[Stored items from a collection]
--- START ---

(* ===== verification/Layout.v ===== *)
(** * Shared data layout: src/ebpf/src/kernel/common.h and
    src/pkg/bpf/types.go

    The eBPF program and the agent exchange keys and values of two BPF maps as
    raw bytes: the C side reads the structs of common.h, the Go side hands the
    structs of types.go to the map library, which writes the fields one after
    the other in the host's byte order.  This file models both layouts and
    shows that they are the same bytes. *)

From Stdlib Require Import ZArith Lia String.
From stdpp Require Import base list strings countable gmap.
From S2P Require Import Prelude.

Local Open Scope Z_scope.

Module Layout.

(** ** Struct layout

    Every field of the structs is an unsigned scalar whose alignment is its
    size. *)

Record field := mkField { f_name : string; f_size : nat }.

Definition align_up (off al : nat) : nat := ((off + al - 1) / al * al)%nat.

(** The C compiler's placement: each field at the next multiple of its
    alignment. *)
Fixpoint c_offsets (off : nat) (fs : list field) : list nat :=
  match fs with
  | [] => []
  | f :: fs' => let o := align_up off (f_size f) in o :: c_offsets (o + f_size f) fs'
  end.

Fixpoint c_end (off : nat) (fs : list field) : nat :=
  match fs with
  | [] => off
  | f :: fs' => c_end (align_up off (f_size f) + f_size f) fs'
  end.

Definition c_align (fs : list field) : nat := foldr (fun f m => Nat.max (f_size f) m) 1%nat fs.

Definition c_sizeof (fs : list field) : nat := align_up (c_end 0 fs) (c_align fs).

(** The memory image of a zero-initialised struct whose fields are then set. *)
Fixpoint c_fields (bo : byte_order) (off : nat) (fs : list field) (vs : list Z) : list Z :=
  match fs, vs with
  | f :: fs', v :: vs' =>
      let o := align_up off (f_size f) in
      repeat 0 (o - off) ++ mem_bytes bo (f_size f) v ++ c_fields bo (o + f_size f) fs' vs'
  | _, _ => []
  end.

Definition c_encode (bo : byte_order) (fs : list field) (vs : list Z) : list Z :=
  c_fields bo 0 fs vs ++ repeat 0 (c_sizeof fs - c_end 0 fs).

(** Reading the fields back from a struct in memory. *)
Definition c_decode (bo : byte_order) (fs : list field) (bs : list Z) : list Z :=
  zip_with (fun f o => of_mem bo (take (f_size f) (drop o bs))) fs (c_offsets 0 fs).

(** The Go side: the fields in order, with no padding between them. *)
Definition go_encode (bo : byte_order) (fs : list field) (vs : list Z) : list Z :=
  concat (zip_with (fun f v => mem_bytes bo (f_size f) v) fs vs).

(** ** The structs of common.h *)

Record lb4_key := mk_lb4_key {
  key_address : Z;  (* __be32: service virtual IPv4 address *)
  key_dport : Z;    (* __be16: L4 port *)
  key_proto : Z;    (* __u8: L4 protocol *)
  key_pad : Z       (* __u8 *)
}.

Record lb4_backend := mk_lb4_backend {
  backend_address : Z;  (* __be32 *)
  backend_port : Z;     (* __be16 *)
  backend_proto : Z;    (* __u8 *)
  backend_pad : Z       (* __u8 *)
}.

Record lb4_service := mk_lb4_service {
  service_id : Z;  (* __u16 *)
  count : Z        (* __u16 *)
}.

Definition lb4_key_fields : list field :=
  [mkField "address" 4; mkField "dport" 2; mkField "proto" 1; mkField "pad" 1].
Definition lb4_backend_fields : list field :=
  [mkField "address" 4; mkField "port" 2; mkField "proto" 1; mkField "pad" 1].
Definition lb4_service_fields : list field :=
  [mkField "service_id" 2; mkField "count" 2].
(** The key type of the backends map is a plain [__u32]. *)
Definition backend_id_fields : list field := [mkField "backend_id" 4].

Definition lb4_key_values (k : lb4_key) : list Z :=
  [key_address k; key_dport k; key_proto k; key_pad k].
Definition lb4_backend_values (b : lb4_backend) : list Z :=
  [backend_address b; backend_port b; backend_proto b; backend_pad b].
Definition lb4_service_values (s : lb4_service) : list Z := [service_id s; count s].

(** ** The structs of types.go *)

Record Service4Key := mkService4Key {
  ServiceIP : Z;    (* uint32 *)
  ServicePort : Z;  (* uint16 *)
  Proto : Z;        (* uint8 *)
  Pad : Z           (* uint8 *)
}.

Record Service4Value := mkService4Value {
  ServiceID : Z;  (* uint16 *)
  Count : Z       (* uint16 *)
}.

Record Endpoint4Key := mkEndpoint4Key {
  EndpointID : Z  (* uint32: 16 bits of service id, 16 bits of endpoint id *)
}.

Record Endpoint4Value := mkEndpoint4Value {
  EndpointIP : Z;      (* uint32 *)
  EndpointPort : Z;    (* uint16 *)
  EndpointProto : Z;   (* uint8 *)
  EndpointPad : Z      (* uint8 *)
}.

Definition Service4Key_fields : list field :=
  [mkField "ServiceIP" 4; mkField "ServicePort" 2; mkField "Proto" 1; mkField "Pad" 1].
Definition Service4Value_fields : list field :=
  [mkField "ServiceID" 2; mkField "Count" 2].
Definition Endpoint4Key_fields : list field := [mkField "EndpointID" 4].
Definition Endpoint4Value_fields : list field :=
  [mkField "EndpointIP" 4; mkField "EndpointPort" 2; mkField "Proto" 1; mkField "Pad" 1].

Definition Service4Key_values (k : Service4Key) : list Z :=
  [ServiceIP k; ServicePort k; Proto k; Pad k].
Definition Service4Value_values (v : Service4Value) : list Z := [ServiceID v; Count v].
Definition Endpoint4Key_values (k : Endpoint4Key) : list Z := [EndpointID k].
Definition Endpoint4Value_values (v : Endpoint4Value) : list Z :=
  [EndpointIP v; EndpointPort v; EndpointProto v; EndpointPad v].

(** [ParseProto] of types.go; the protocol names are those of the Kubernetes
    core API. *)
Definition ParseProto (proto : string) : Z :=
  if decide (proto = "TCP"%string) then 6
  else if decide (proto = "UDP"%string) then 17
  else if decide (proto = "SCTP"%string) then 132
  else 0.

(** ** What each side reads of the other's bytes *)

Definition key_of_go (k : Service4Key) : lb4_key :=
  mk_lb4_key (ServiceIP k) (ServicePort k) (Proto k) (Pad k).
Definition service_of_go (v : Service4Value) : lb4_service :=
  mk_lb4_service (ServiceID v) (Count v).
Definition backend_of_go (v : Endpoint4Value) : lb4_backend :=
  mk_lb4_backend (EndpointIP v) (EndpointPort v) (EndpointProto v) (EndpointPad v).

(** ** Decidable equality and countability of the map keys *)

#[export] Instance lb4_key_eq_dec : EqDecision lb4_key.
Proof. solve_decision. Defined.

#[export] Instance lb4_key_countable : Countable lb4_key.
Proof.
  refine (inj_countable'
    (fun k => (key_address k, key_dport k, key_proto k, key_pad k))
    (fun '(a, p, q, d) => mk_lb4_key a p q d) _).
  by intros [].
Defined.

#[export] Instance lb4_service_eq_dec : EqDecision lb4_service.
Proof. solve_decision. Defined.
#[export] Instance lb4_backend_eq_dec : EqDecision lb4_backend.
Proof. solve_decision. Defined.

(** ** Ranges *)

Definition in_fields (fs : list field) (vs : list Z) : Prop :=
  Forall2 (fun f v => in_u (8 * Z.of_nat (f_size f)) v) fs vs.

#[export] Instance in_fields_dec fs vs : Decision (in_fields fs vs).
Proof. unfold in_fields. apply _. Defined.

(** ** Lemmas on placement *)

Lemma align_up_ge off al : (0 < al)%nat -> (off <= align_up off al)%nat.
Proof.
  intros Hal. unfold align_up.
  pose proof (Nat.div_mod_eq (off + al - 1) al).
  pose proof (Nat.mod_upper_bound (off + al - 1) al). lia.
Qed.

(** The fields of a struct, read where the compiler placed them, are the
    values written, whatever surrounds the struct. *)
Lemma c_fields_decode bo fs vs pre suf off :
  Forall (fun f => (0 < f_size f)%nat) fs -> in_fields fs vs -> length pre = off ->
  zip_with (fun f o => of_mem bo (take (f_size f) (drop o (pre ++ c_fields bo off fs vs ++ suf))))
    fs (c_offsets off fs) = vs.
Proof.
  intros Hsz Hin. revert off pre Hsz.
  induction Hin as [|f v fs vs Hv Hin IH]; intros off pre Hsz Hpre; [done|].
  apply Forall_cons in Hsz as [Hf Hsz].
  pose proof (align_up_ge off (f_size f) Hf) as Hge.
  cbn [c_offsets c_fields zip_with]. set (o := align_up off (f_size f)) in *.
  set (padding := repeat 0 (o - off)).
  assert (length (pre ++ padding) = o) as Hlen.
  { unfold padding. rewrite length_app, repeat_length. lia. }
  f_equal.
  - rewrite <- !app_assoc, (app_assoc pre), drop_app_length' by done.
    rewrite take_app_length' by (by rewrite length_mem_bytes).
    rewrite of_mem_mem_bytes. by apply uwrap_small.
  - specialize (IH (o + f_size f)%nat ((pre ++ padding) ++ mem_bytes bo (f_size f) v) Hsz).
    rewrite <- !app_assoc in *. apply IH.
    rewrite app_assoc, length_app, length_mem_bytes. lia.
Qed.

Lemma c_decode_encode bo fs vs :
  Forall (fun f => (0 < f_size f)%nat) fs -> in_fields fs vs ->
  c_decode bo fs (c_encode bo fs vs) = vs.
Proof. intros Hsz Hin. by apply (c_fields_decode bo fs vs []). Qed.

Lemma lb4_key_encode_inj bo k k' :
  in_fields lb4_key_fields (lb4_key_values k) ->
  in_fields lb4_key_fields (lb4_key_values k') ->
  c_encode bo lb4_key_fields (lb4_key_values k) =
  c_encode bo lb4_key_fields (lb4_key_values k') -> k = k'.
Proof.
  intros Hk Hk' E. apply (f_equal (c_decode bo lb4_key_fields)) in E.
  assert (Forall (fun f => (0 < f_size f)%nat) lb4_key_fields) as Hsz
    by (repeat constructor; simpl; lia).
  rewrite !c_decode_encode in E by done. destruct k, k'. unfold lb4_key_values in E.
  simpl in E. by simplify_eq.
Qed.

(** ** Properties *)

(** A struct written in memory and read back field by field is unchanged, for
    any field list of positive sizes, padding included, in both byte orders. *)
Theorem struct_roundtrip (bo : byte_order) (fs : list field) (vs : list Z) :
  Forall (fun f => (0 < f_size f)%nat) fs -> in_fields fs vs ->
  c_decode bo fs (c_encode bo fs vs) = vs.
Proof. apply c_decode_encode. Qed.

Lemma struct_roundtrip_witness :
  c_decode BigEndian [mkField "a" 1; mkField "b" 4; mkField "c" 2]
    (c_encode BigEndian [mkField "a" 1; mkField "b" 4; mkField "c" 2] [7; 3232249858; 80])
  = [7; 3232249858; 80].
Proof.
  apply struct_roundtrip.
  - repeat constructor; simpl; lia.
  - repeat constructor; by vm_compute.
Defined.

(** C34. The bytes the agent writes for the keys and values of both maps are the
    memory images of the structs the eBPF program reads them as, in both byte
    orders and for all field values. *)
Theorem go_c_layout_agree (bo : byte_order) (k : Service4Key) (v : Service4Value)
    (ek : Endpoint4Key) (ev : Endpoint4Value) :
  go_encode bo Service4Key_fields (Service4Key_values k)
    = c_encode bo lb4_key_fields (lb4_key_values (key_of_go k)) /\
  go_encode bo Service4Value_fields (Service4Value_values v)
    = c_encode bo lb4_service_fields (lb4_service_values (service_of_go v)) /\
  go_encode bo Endpoint4Key_fields (Endpoint4Key_values ek)
    = c_encode bo backend_id_fields [EndpointID ek] /\
  go_encode bo Endpoint4Value_fields (Endpoint4Value_values ev)
    = c_encode bo lb4_backend_fields (lb4_backend_values (backend_of_go ev)).
Proof.
  unfold go_encode, c_encode. cbn -[mem_bytes]. rewrite !app_nil_r. done.
Qed.

(** Two in-range service keys have the same bytes only if they are equal: a
    lookup of the hash map, which compares bytes, is a lookup by key. *)
Theorem lb4_key_bytes_injective (bo : byte_order) (k k' : lb4_key) :
  in_fields lb4_key_fields (lb4_key_values k) ->
  in_fields lb4_key_fields (lb4_key_values k') ->
  (c_encode bo lb4_key_fields (lb4_key_values k) =
   c_encode bo lb4_key_fields (lb4_key_values k') <-> k = k').
Proof.
  intros Hk Hk'. split; [|by intros ->]. by apply lb4_key_encode_inj.
Qed.

Lemma lb4_key_bytes_injective_witness :
  c_encode LittleEndian lb4_key_fields (lb4_key_values (mk_lb4_key 174325770 20480 6 0)) =
  c_encode LittleEndian lb4_key_fields (lb4_key_values (mk_lb4_key 174325770 20480 17 0))
  <-> mk_lb4_key 174325770 20480 6 0 = mk_lb4_key 174325770 20480 17 0.
Proof.
  apply lb4_key_bytes_injective; repeat constructor; by vm_compute.
Defined.

End Layout.
(* ===== verification/HelperDefs.v ===== *)
(** * The helper declarations: src/ebpf/src/headers/bpf_helper_defs.h

    One definition per declaration: its name and number, its C signature, what
    the "Returns" section of its comment promises with the errors it names, and
    the constants its comment refers to, in order of appearance.  The numbers
    are checked against [enum bpf_func_id] of src/ebpf/src/kernel/vmlinux.h,
    the kernel the program is built for. *)

From Stdlib Require Import ZArith Lia String.
From stdpp Require Import base list list_numbers strings.
From S2P Require Import Prelude Helpers.
Import Helpers.

Local Open Scope Z_scope.
Local Open Scope string_scope.

Module HelperDefs.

--- END ---

- **TASK BRIEF**
Using the data above, extract exactly the lines from the one that holds "key_dport : Z;" to the one that holds "Record lb4_service := mk_lb4_service", both ends included, and no others.

- **WRITTEN SOLUTION**
  key_dport : Z;    (* __be16: L4 port *)
  key_proto : Z;    (* __u8: L4 protocol *)
  key_pad : Z       (* __u8 *)
}.

Record lb4_backend := mk_lb4_backend {
  backend_address : Z;  (* __be32 *)
  backend_port : Z;     (* __be16 *)
  backend_proto : Z;    (* __u8 *)
  backend_pad : Z       (* __u8 *)
}.

Record lb4_service := mk_lb4_service {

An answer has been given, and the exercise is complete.